- Exercise: From the records below, pull each line that has "pyfloat".

[Stored items]
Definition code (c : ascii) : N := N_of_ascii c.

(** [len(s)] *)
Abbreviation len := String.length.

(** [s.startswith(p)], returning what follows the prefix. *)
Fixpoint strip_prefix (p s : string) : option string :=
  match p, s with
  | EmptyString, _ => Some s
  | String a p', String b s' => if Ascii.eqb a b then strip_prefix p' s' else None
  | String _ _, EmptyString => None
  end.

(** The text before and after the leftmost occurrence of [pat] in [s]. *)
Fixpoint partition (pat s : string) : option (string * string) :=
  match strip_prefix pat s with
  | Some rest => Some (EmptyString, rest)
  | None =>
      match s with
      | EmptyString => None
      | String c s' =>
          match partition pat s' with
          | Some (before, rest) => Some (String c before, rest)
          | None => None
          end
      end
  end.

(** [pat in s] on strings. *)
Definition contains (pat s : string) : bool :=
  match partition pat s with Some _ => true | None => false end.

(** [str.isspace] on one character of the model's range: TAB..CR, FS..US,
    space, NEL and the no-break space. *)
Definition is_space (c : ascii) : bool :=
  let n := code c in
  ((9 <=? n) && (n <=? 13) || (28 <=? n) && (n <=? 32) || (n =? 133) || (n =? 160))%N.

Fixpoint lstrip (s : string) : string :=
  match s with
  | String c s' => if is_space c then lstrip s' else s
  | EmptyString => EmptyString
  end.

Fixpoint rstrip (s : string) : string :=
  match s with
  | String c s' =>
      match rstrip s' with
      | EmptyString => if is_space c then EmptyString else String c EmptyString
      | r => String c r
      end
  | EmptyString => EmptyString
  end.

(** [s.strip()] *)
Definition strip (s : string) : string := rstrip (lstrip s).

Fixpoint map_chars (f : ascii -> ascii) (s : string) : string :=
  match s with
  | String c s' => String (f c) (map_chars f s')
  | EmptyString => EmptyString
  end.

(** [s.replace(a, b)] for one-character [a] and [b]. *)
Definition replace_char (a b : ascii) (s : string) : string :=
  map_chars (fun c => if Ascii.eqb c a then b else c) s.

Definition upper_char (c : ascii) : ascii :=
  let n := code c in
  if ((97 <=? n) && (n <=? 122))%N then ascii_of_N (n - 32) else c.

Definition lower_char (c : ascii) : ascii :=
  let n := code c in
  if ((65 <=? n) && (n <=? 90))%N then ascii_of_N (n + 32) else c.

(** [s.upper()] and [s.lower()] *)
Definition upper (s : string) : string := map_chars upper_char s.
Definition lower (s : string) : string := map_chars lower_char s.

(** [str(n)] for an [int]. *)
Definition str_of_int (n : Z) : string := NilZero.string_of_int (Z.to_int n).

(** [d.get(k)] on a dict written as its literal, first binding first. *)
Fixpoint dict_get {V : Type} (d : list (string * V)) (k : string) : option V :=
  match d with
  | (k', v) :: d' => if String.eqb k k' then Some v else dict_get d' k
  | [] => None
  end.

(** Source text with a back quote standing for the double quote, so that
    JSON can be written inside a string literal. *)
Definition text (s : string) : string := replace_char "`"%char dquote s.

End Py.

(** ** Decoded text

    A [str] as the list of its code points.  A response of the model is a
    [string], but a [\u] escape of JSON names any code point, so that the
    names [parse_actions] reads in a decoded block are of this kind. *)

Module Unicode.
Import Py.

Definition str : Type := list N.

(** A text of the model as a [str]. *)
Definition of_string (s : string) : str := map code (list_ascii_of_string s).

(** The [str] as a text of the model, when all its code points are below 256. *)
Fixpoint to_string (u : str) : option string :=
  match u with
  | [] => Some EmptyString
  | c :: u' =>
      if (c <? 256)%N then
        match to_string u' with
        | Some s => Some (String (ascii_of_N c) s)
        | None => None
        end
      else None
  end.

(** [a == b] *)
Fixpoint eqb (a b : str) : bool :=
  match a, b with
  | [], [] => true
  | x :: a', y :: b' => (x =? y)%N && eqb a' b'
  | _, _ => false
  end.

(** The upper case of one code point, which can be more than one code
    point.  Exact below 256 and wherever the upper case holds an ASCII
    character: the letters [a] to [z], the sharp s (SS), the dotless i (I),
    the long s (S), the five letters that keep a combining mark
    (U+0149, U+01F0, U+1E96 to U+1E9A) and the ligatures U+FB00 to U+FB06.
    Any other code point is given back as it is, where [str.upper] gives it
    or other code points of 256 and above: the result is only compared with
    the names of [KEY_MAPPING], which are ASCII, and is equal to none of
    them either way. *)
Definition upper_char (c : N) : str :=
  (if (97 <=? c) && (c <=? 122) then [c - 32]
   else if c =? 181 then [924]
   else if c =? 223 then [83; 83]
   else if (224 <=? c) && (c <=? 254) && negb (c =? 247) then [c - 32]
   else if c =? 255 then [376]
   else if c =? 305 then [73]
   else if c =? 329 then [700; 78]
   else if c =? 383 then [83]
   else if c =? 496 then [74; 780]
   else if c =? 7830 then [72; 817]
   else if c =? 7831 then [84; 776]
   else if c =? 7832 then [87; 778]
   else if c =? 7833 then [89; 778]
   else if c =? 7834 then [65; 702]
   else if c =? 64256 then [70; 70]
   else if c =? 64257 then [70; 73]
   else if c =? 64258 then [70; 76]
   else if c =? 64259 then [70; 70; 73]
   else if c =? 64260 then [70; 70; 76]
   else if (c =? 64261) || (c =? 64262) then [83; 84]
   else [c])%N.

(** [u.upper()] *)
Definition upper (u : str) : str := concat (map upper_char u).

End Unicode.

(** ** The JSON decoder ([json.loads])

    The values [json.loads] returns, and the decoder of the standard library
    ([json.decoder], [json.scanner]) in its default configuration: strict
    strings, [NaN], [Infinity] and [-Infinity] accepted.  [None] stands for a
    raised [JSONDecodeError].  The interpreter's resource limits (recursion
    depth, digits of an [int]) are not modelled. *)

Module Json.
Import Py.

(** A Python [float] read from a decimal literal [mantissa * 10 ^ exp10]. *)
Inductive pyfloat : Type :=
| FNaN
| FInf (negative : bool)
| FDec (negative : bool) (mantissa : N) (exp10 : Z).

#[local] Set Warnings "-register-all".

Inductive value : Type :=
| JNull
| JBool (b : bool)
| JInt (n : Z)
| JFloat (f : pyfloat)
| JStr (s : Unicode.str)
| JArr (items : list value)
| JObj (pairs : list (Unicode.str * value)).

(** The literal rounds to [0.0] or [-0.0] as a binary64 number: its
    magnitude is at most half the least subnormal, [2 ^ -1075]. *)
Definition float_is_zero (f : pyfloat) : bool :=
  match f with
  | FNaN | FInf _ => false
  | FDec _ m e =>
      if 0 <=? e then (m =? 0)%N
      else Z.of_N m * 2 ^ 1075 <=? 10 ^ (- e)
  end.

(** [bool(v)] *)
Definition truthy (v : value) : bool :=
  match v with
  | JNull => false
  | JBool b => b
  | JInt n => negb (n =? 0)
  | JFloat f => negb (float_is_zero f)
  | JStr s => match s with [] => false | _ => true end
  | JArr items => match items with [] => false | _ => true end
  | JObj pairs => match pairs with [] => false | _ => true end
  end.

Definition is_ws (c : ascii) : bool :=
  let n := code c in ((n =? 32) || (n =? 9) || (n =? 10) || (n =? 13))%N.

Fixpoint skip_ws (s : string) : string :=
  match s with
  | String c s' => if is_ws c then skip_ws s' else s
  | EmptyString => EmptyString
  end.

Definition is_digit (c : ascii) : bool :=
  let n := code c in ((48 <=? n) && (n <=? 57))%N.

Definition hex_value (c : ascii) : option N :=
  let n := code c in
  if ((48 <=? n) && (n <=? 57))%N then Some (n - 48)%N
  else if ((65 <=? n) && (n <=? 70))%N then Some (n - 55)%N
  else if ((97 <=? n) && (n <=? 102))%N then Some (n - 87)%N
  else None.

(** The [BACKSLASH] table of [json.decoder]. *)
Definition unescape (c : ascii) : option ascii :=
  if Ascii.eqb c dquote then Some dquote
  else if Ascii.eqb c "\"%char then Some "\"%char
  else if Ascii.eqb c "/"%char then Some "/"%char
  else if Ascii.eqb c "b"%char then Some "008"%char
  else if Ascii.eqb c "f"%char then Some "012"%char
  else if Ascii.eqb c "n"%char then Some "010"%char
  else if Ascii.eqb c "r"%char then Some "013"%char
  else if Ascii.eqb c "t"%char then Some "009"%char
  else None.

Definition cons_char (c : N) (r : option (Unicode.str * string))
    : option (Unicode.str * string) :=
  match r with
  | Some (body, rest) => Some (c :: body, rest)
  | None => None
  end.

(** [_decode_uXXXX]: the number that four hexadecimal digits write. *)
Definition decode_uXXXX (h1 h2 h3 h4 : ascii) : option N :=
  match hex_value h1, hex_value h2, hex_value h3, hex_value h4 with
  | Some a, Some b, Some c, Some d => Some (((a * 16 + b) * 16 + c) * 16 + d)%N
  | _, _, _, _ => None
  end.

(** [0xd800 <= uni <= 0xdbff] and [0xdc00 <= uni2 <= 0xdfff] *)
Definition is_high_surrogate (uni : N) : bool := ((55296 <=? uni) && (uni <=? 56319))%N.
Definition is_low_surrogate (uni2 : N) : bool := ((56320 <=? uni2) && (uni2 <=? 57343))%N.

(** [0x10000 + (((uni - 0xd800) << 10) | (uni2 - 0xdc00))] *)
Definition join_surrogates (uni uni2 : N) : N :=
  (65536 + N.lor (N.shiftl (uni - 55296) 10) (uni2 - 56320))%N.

- Solution to this exercise:
Inductive pyfloat : Type :=
| JFloat (f : pyfloat)
Definition float_is_zero (f : pyfloat) : bool :=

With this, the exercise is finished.